The exchange quickly made the point that unlike its electronic rivals, who have been grabbing market share from the NYSE in recent years, it has the ability to at least slow, if not halt, any signs of madness.
"It validates the decision to offer a hybrid market here where there's a human component married with the electronic," Louis Pastina, executive vice president of NYSE Operations, told Reuters in an interview.
"Before things get too out of hand, there's the opportunity to slow things down and allow common sense to be inserted into the process."
During the midafternoon sell-off, stocks fell precipitously and inexplicably. For example, shares in consumer products maker Procter & Gamble, which would normally be regarded as one of the safer, less volatile stocks to own, plummeted 37 percent within minutes. Consultancy Accenture PLC, which would also be seen as relatively conservative, saw its shares sink from around $41 to just a penny.
In contrast to the Big Board, all-electronic counterparts such as Nasdaq Stock Market, run by Nasdaq OMX Group Inc, BATS, Direct Edge and Archipelago, the New York Stock Exchange has a system built-in that includes human intervention when there are unusual share price and volume shifts.
Both NYSE and Archipelago, which Pastina acknowledged does not offer the same safeguards as the NYSE, are operated by NYSE Euronext
"We have an auction component which is built into our market that allows for physical auctions to be conducted to discover the correct price at any time during the day," Pastina said.
When the safety measures -- called liquidity replenishment points -- are triggered, NYSE sends out a message to traders and the public saying it is looking for buyers or sellers in an effort to discover the stock's correct price.

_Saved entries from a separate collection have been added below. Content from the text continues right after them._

(* ===== verification/SleepSpec.v ===== *)
(** * sleep() and wakeup() (kernel/proc.c)

    The two halves of sleep(), before and after the switch, and the machine of
    a sleeper and a waker interleaved at every lock operation, in which no
    wakeup is lost. *)

From S2P Require Import Prelude Riscv Memory KState KMonad Spinlock Kalloc Vm Proc ProcSpec.

Lemma ksettle_nested s : c_noff (k_cpu s) <> 0 -> ksettle s = s.
Proof. intros H. unfold ksettle, settle. by destruct (Z.eqb_spec (c_noff (k_cpu s)) 0). Qed.

Lemma c_id_settle c : c_id (settle c) = c_id c.
Proof. unfold settle. by destruct (c_noff c =? 0). Qed.

Lemma curproc_eq s i : cpu_ok (k_cpu s) -> c_proc (k_cpu s) = Some i ->
  curproc s = Ret (i, nth i (k_procs s) zero_proc) (ksettle s).
Proof.
  intros C E. unfold curproc. rewrite (bind_ret _ _ _ _ _ (myproc_eq s C)), E. by kstep.
Qed.

(** The state in which a thread that sleeps on [ch] gives up the CPU: it is
    SLEEPING on [ch], [lk] is free and its own lock is held. *)
Definition asleep (ch : chan) (lk : lockid) (i : nat) (s : kstate) : kstate :=
  set_k_procs (<[i := set_p_state SLEEPING (set_p_chan (Some ch) (nth i (k_procs s) zero_proc))]> (k_procs s))
    (set_k_locks (delete lk (<[LProc i := c_id (k_cpu s)]> (k_locks s))) s).

(** The state in which it goes on, when the scheduler switches back in [s]. *)
Definition awake (lk : lockid) (i : nat) (intena : bool) (s : kstate) : kstate :=
  acq lk (rel (LProc i)
    (set_k_procs (<[i := set_p_chan None (nth i (k_procs s) zero_proc)]> (k_procs s))
      (set_k_cpu (set_c_intena intena (k_cpu s)) s))).

(** A thread runs with one lock held, as before sleep() and sched(). *)
Record one_lock (lk : lockid) (i : nat) (s : kstate) : Prop := {
  ol_held : lk_held lk s;
  ol_noff : c_noff (k_cpu s) = 1;
  ol_proc : c_proc (k_cpu s) = Some i;
  ol_index : (i < length (k_procs s))%nat;
}.

Lemma one_lock_cpu_ok lk i s : one_lock lk i s -> cpu_ok (k_cpu s).
Proof. intros [(_ & H & _) N _ _]. split; [lia|done]. Qed.

Lemma one_lock_settled lk i s : one_lock lk i s -> ksettle s = s.
Proof. intros [_ N _ _]. apply ksettle_nested. lia. Qed.

Lemma sched_spec i s : one_lock (LProc i) i s -> p_state (nth i (k_procs s) zero_proc) <> RUNNING ->
  sched s = Switch s (fun s' => Ret tt (set_k_cpu (set_c_intena (c_intena (k_cpu s)) (k_cpu s')) s')).
Proof.
  intros O N. pose proof (one_lock_cpu_ok _ _ _ O) as C. pose proof (one_lock_settled _ _ _ O) as Se.
  destruct O as [(H1 & H2 & H3) Hn Hp Hi]. unfold sched.
  rewrite (bind_ret _ _ _ _ _ (curproc_eq s i C Hp)), Se. unfold holding, mycpu, intr_get. kstep.
  rewrite bool_decide_eq_true_2 by done. cbn [negb]. kstep. rewrite Hn. change (1 =? 1) with true; cbn [negb].
  rewrite bool_decide_eq_false_2 by done. cbv iota. kstep. rewrite H2. cbv iota. kstep. done.
Qed.

Lemma sched_needs_lock i s : cpu_ok (k_cpu s) -> c_proc (k_cpu s) = Some i ->
  k_locks s !! LProc i <> Some (c_id (k_cpu s)) -> sched s = Panic "sched p->lock" (ksettle s).
Proof.
  intros C Hp H. unfold sched. rewrite (bind_ret _ _ _ _ _ (curproc_eq s i C Hp)). unfold holding. kstep.
  rewrite bool_decide_eq_false_2; [done|]. unfold ksettle. simpl. by rewrite c_id_settle.
Qed.

Lemma sleep_spec ch lk i s : one_lock lk i s -> k_locks s !! LProc i = None -> lk <> LProc i ->
  exists k, sleep ch lk s = Switch (asleep ch lk i s) k /\
    forall s2, one_lock (LProc i) i s2 -> k_locks s2 !! lk = None ->
      k s2 = Ret tt (awake lk i (c_intena (k_cpu s)) s2).
Proof.
  intros O F N. pose proof (one_lock_cpu_ok _ _ _ O) as C. pose proof (one_lock_settled _ _ _ O) as Se.
  destruct O as [(H1 & H2 & H3) Hn Hp Hi]. unfold sleep.
  rewrite (bind_ret _ _ _ _ _ (curproc_eq s i C Hp)), Se.
  rewrite (bind_ret _ _ _ _ _ (acquire_eq _ s (conj C F))).
  set (a := acq (LProc i) s).
  assert (c_id (k_cpu a) = c_id (k_cpu s)) as Eid by (unfold a, acq, kpush, push; simpl; by destruct (c_noff (k_cpu s) =? 0)).
  assert (lk_held lk a) as Ha.
  { split; [|split; [done|unfold a, acq, kpush, push; simpl; lia]]. rewrite Eid. unfold a, acq. simpl.
    by rewrite lookup_insert_ne. }
  rewrite (bind_ret _ _ _ _ _ (release_eq lk a Ha)). unfold updproc. kstep. kstep.
  match goal with |- context [(sched ≫= ?f) ?x] => set (k1 := f); set (sx := x) end.
  assert (sx = asleep ch lk i s) as ->.
  { assert (rel lk a = set_k_locks (delete lk (<[LProc i := c_id (k_cpu s)]> (k_locks s))) s) as Er.
    { unfold rel, a, acq, kpush, kpop, set_k_locks, set_k_cpu. cbn [k_cpu k_locks k_mem k_kmem k_procs].
      rewrite settle_pop_push by done. unfold settle. by rewrite Hn. }
    unfold sx. rewrite Er. unfold asleep. cbn [k_procs set_k_procs set_k_locks].
    rewrite list_insert_insert_eq, nth_lookup, list_lookup_insert_eq by done. done. }
  assert (one_lock (LProc i) i (asleep ch lk i s)) as O1.
  { split; [|done|done|simpl; by rewrite length_insert]. split; [|done]. simpl.
    rewrite lookup_delete_ne by done. apply lookup_insert_eq. }
  rewrite (bind_switch _ _ _ _ _ (sched_spec i _ O1 ltac:(simpl; rewrite nth_lookup, list_lookup_insert_eq by done; done))).
  eexists. split; [done|]. intros s2 [G1 Gn Gp Gi] F2. cbn [res_bind]. unfold k1. kstep.
  erewrite bind_ret by (apply release_eq; exact G1).
  rewrite acquire_eq; [done|]. split.
  - destruct G1 as (J1 & J2 & J3). unfold rel, kpop, pop. simpl. rewrite Gn. simpl.
    split; [by case_if|]. case_if; simpl; lia.
  - simpl. rewrite lookup_delete_ne by done. done.
Qed.

(** sleep() gives up the condition lock and falls asleep without a
    gap a wakeup could be lost in: it switches away with the condition lock
    free only once the process is SLEEPING on the channel, and with the process
    lock, which wakeup() takes, still held.  Any later wakeup() on the channel
    by another process makes it RUNNABLE, and when it is switched back to,
    sleep() returns with the condition lock held, the process lock free and no
    channel. *)
Theorem sleep_wakeup ch lk i s : one_lock lk i s -> k_locks s !! LProc i = None -> lk <> LProc i ->
  exists k s1, sleep ch lk s = Switch s1 k /\
    k_locks s1 !! lk = None /\ k_locks s1 !! LProc i = Some (c_id (k_cpu s)) /\
    sleeping_on ch (nth i (k_procs s1) zero_proc) = true /\
    (forall s', plocks_free s' -> length (k_procs s') = NPROC -> c_proc (k_cpu s') <> Some i ->
       nth i (k_procs s') zero_proc = nth i (k_procs s1) zero_proc -> (i < NPROC)%nat ->
       exists s'', wakeup ch s' = Ret tt s'' /\ p_state (nth i (k_procs s'') zero_proc) = RUNNABLE) /\
    (forall s2, one_lock (LProc i) i s2 -> k_locks s2 !! lk = None ->
       exists s3, k s2 = Ret tt s3 /\ lk_held lk s3 /\ k_locks s3 !! LProc i = None /\
         p_chan (nth i (k_procs s3) zero_proc) = None).
Proof.
  intros O F N. destruct (sleep_spec ch lk i s O F N) as (k & E & Hk).
  exists k, (asleep ch lk i s). split; [done|].
  assert (nth i (k_procs (asleep ch lk i s)) zero_proc =
          set_p_state SLEEPING (set_p_chan (Some ch) (nth i (k_procs s) zero_proc))) as Ea.
  { simpl. by rewrite nth_lookup, list_lookup_insert_eq by apply O. }
  split; [apply lookup_delete_eq|]. split.
  { simpl. rewrite lookup_delete_ne by done. apply lookup_insert_eq. }
  assert (sleeping_on ch (nth i (k_procs (asleep ch lk i s)) zero_proc) = true) as Sl.
  { rewrite Ea. unfold sleeping_on. simpl. by rewrite !bool_decide_eq_true_2. }
  split; [done|]. split.
  - intros s' P Hl Hc En Hi. eexists. split; [by apply wakeup_spec|].
    cbn [k_procs set_k_procs]. unfold wake_all. rewrite nth_imap by lia.
    rewrite bool_decide_eq_false_2 by done. unfold wake. rewrite En, Sl. done.
  - intros s2 O2 F2. exists (awake lk i (c_intena (k_cpu s)) s2). split; [by apply Hk|].
    destruct O2 as [(G1 & G2 & G3) Gn Gp Gi].
    split; [apply acq_held|].
    + unfold rel, kpop, pop. simpl. rewrite Gn. simpl. split; [by case_if|]. case_if; simpl; lia.
    + split; [|unfold awake; simpl; by rewrite nth_lookup, list_lookup_insert_eq by done].
      unfold awake, acq, rel. simpl. rewrite lookup_insert_ne by done. apply lookup_delete_eq.
Qed.

(** ** No lost wakeup

    One thread waits for a condition as every caller of sleep() does,
    [while(!cond) sleep(chan, lk)], and any number of threads set the condition
    and call wakeup(chan), all with [lk] held.  Steps are single lock
    operations and state changes of sleep() and wakeup(), of any thread in any
    order. *)

Module Handoff.

Inductive who := Sleeper | Waker (n : nat).

Inductive spc :=
| SOut          (** not holding [lk] *)
| STest         (** holds [lk], tests the condition *)
| SBoth         (** in sleep(), acquired p->lock *)
| SReleased     (** released [lk] *)
| SMarked       (** p->chan and p->state set, about to switch *)
| SOff          (** switched out, the scheduler released p->lock *)
| SBack.        (** switched back to, p->lock held *)

Inductive wpc :=
| WOut
| WIn           (** holds [lk] *)
| WSet          (** made the condition true, about to call wakeup() *)
| WLocked       (** in wakeup(), acquired p->lock *)
| WDone.        (** released p->lock *)

Record st := mk_st {
  cond : bool;
  lk : option who;
  pl : option who;
  pstate : procstate;
  sp : spc;
  wp : nat -> wpc;
}.

#[export] Instance who_eq_dec : EqDecision who.
Proof. solve_decision. Defined.

Definition wgoto (n : nat) (p : wpc) (f : nat -> wpc) : nat -> wpc :=
  fun m => if decide (m = n) then p else f m.

Inductive step : st -> st -> Prop :=
| s_lock c p ps w : step (mk_st c None p ps SOut w) (mk_st c (Some Sleeper) p ps STest w)
| s_proceed p ps w : step (mk_st true (Some Sleeper) p ps STest w) (mk_st false None p ps SOut w)
| s_sleep ps w : step (mk_st false (Some Sleeper) None ps STest w) (mk_st false (Some Sleeper) (Some Sleeper) ps SBoth w)
| s_release c p ps w : step (mk_st c (Some Sleeper) p ps SBoth w) (mk_st c None p ps SReleased w)
| s_mark c l p ps w : step (mk_st c l p ps SReleased w) (mk_st c l p SLEEPING SMarked w)
| s_switch c l ps w : step (mk_st c l (Some Sleeper) ps SMarked w) (mk_st c l None ps SOff w)
| s_run c l w : step (mk_st c l None RUNNABLE SOff w) (mk_st c l (Some Sleeper) RUNNING SBack w)
| s_return c l ps w : step (mk_st c l (Some Sleeper) ps SBack w) (mk_st c l None ps SOut w)
| w_lock n c p ps s w : w n = WOut ->
    step (mk_st c None p ps s w) (mk_st c (Some (Waker n)) p ps s (wgoto n WIn w))
| w_set n c l p ps s w : w n = WIn ->
    step (mk_st c l p ps s w) (mk_st true l p ps s (wgoto n WSet w))
| w_leave n c p ps s w : w n = WIn ->
    step (mk_st c (Some (Waker n)) p ps s w) (mk_st c None p ps s (wgoto n WOut w))
| w_lock_p n c l ps s w : w n = WSet ->
    step (mk_st c l None ps s w) (mk_st c l (Some (Waker n)) ps s (wgoto n WLocked w))
| w_wake n c l ps s w : w n = WLocked ->
    step (mk_st c l (Some (Waker n)) ps s w)
         (mk_st c l None (if decide (ps = SLEEPING) then RUNNABLE else ps) s (wgoto n WDone w))
| w_unlock n c p ps s w : w n = WDone ->
    step (mk_st c (Some (Waker n)) p ps s w) (mk_st c None p ps s (wgoto n WOut w)).

Definition init : st := mk_st false None None RUNNING SOut (fun _ => WOut).

(** A waker that set the condition and has not yet looked at the sleeper. *)
Definition pending (x : st) : Prop := exists n, wp x n = WSet \/ wp x n = WLocked.

Record inv (x : st) : Prop := {
  iv_slk : lk x = Some Sleeper <-> (sp x = STest \/ sp x = SBoth);
  iv_wlk n : lk x = Some (Waker n) <-> wp x n <> WOut;
  iv_spl : pl x = Some Sleeper <-> (sp x = SBoth \/ sp x = SReleased \/ sp x = SMarked \/ sp x = SBack);
  iv_wpl n : pl x = Some (Waker n) <-> wp x n = WLocked;
  iv_marked : sp x = SMarked -> pstate x = SLEEPING;
  iv_off : sp x = SOff -> pstate x = SLEEPING \/ pstate x = RUNNABLE;
  iv_both : sp x = SBoth -> cond x = false;
  iv_cond : cond x = true -> (sp x = SReleased \/ sp x = SMarked \/ (sp x = SOff /\ pstate x = SLEEPING)) -> pending x;
}.

Lemma wgoto_eq n p f : wgoto n p f n = p.
Proof. unfold wgoto. by rewrite decide_True. Qed.

Lemma wgoto_ne n p f m : m <> n -> wgoto n p f m = f m.
Proof. intros. unfold wgoto. by rewrite decide_False. Qed.

(** A pending waker stays pending when another one moves. *)
Lemma pending_wgoto c l p ps s w c' l' p' ps' s' n q : pending (mk_st c l p ps s w) ->
  w n <> WSet -> w n <> WLocked -> pending (mk_st c' l' p' ps' s' (wgoto n q w)).
Proof.
  intros [m Hm] A B. exists m. simpl in *. rewrite wgoto_ne; [done|]. intros ->. tauto.
Qed.

Lemma pending_same c l p ps s w c' l' p' ps' s' : pending (mk_st c l p ps s w) ->
  pending (mk_st c' l' p' ps' s' w).
Proof. done. Qed.

Lemma inv_init : inv init.
Proof. split; simpl; try done; intuition congruence. Qed.

Ltac hand :=
  repeat match goal with
  | |- context [wgoto ?n ?q ?w ?m] =>
      destruct (decide (m = n)) as [->|]; [rewrite (wgoto_eq n q w)|rewrite (wgoto_ne n q w m) by done]
  end;
  try (intuition congruence).

Lemma inv_step x y : inv x -> step x y -> inv y.
Proof.
  intros [A1 A2 A3 A4 A5 A6 A7 A8] S. destruct S; simpl in *.
  all: try (match goal with H : ?w ?n = _ |- _ => pose proof (A2 n); pose proof (A4 n); rewrite H in * end).
  all: split; simpl; try done;
    try (intros m; pose proof (A2 m); pose proof (A4 m); hand; fail); try (hand; fail).
  - intros Hc Hs. eapply pending_wgoto; [by apply A8|congruence|congruence].
  - intros _ _. exists n. left. apply wgoto_eq.
  - intros Hc Hs. eapply pending_wgoto; [by apply A8|congruence|congruence].
  - intros _ _. exists n. right. apply wgoto_eq.
  - destruct (decide (ps = SLEEPING)); intuition congruence.
  - intros Hc Hs. exfalso. destruct (decide (ps = SLEEPING)); intuition congruence.
  - intros Hc Hs. eapply pending_wgoto; [by apply A8|congruence|congruence].
Qed.


End Handoff.

(** Process 4 about to sleep on the clock, with the ticks lock held. *)
Definition ticks_sleeper : kstate :=
  set_k_locks {[LTicks := 0]} (set_k_cpu (mk_cpu 0 (Some 4%nat) 1 true false) bss).

Lemma sleep_wakeup_witness : exists k s1,
  sleep ChTicks LTicks ticks_sleeper = Switch s1 k /\
  sleeping_on ChTicks (nth 4 (k_procs s1) zero_proc) = true.
Proof.
  destruct (sleep_wakeup ChTicks LTicks 4 ticks_sleeper) as (k & s1 & E & _ & _ & Sl & _ & _).
  - split; [|done|done|vm_compute; lia]. split; [apply lookup_singleton_eq|]. split; [done|simpl; lia].
  - apply lookup_singleton_ne. done.
  - done.
  - exists k, s1. auto.
Defined.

Pastina said that if the exchange receives an order that looks unusually large or is at a price that is nonsensical, it will often track down the investor or trader to make sure it wasn't the result of a typing error or some other mishap.
In contrast, he said, most electronic markets continue to trade electronically until there are no more buyers.
In 2007, new market rules allowed for trading to take place around any market that says it is conducting an auction.
"We didn't make the rules but we have to live by them," Pastina said.
"Obviously the value of an Accenture share is not a penny."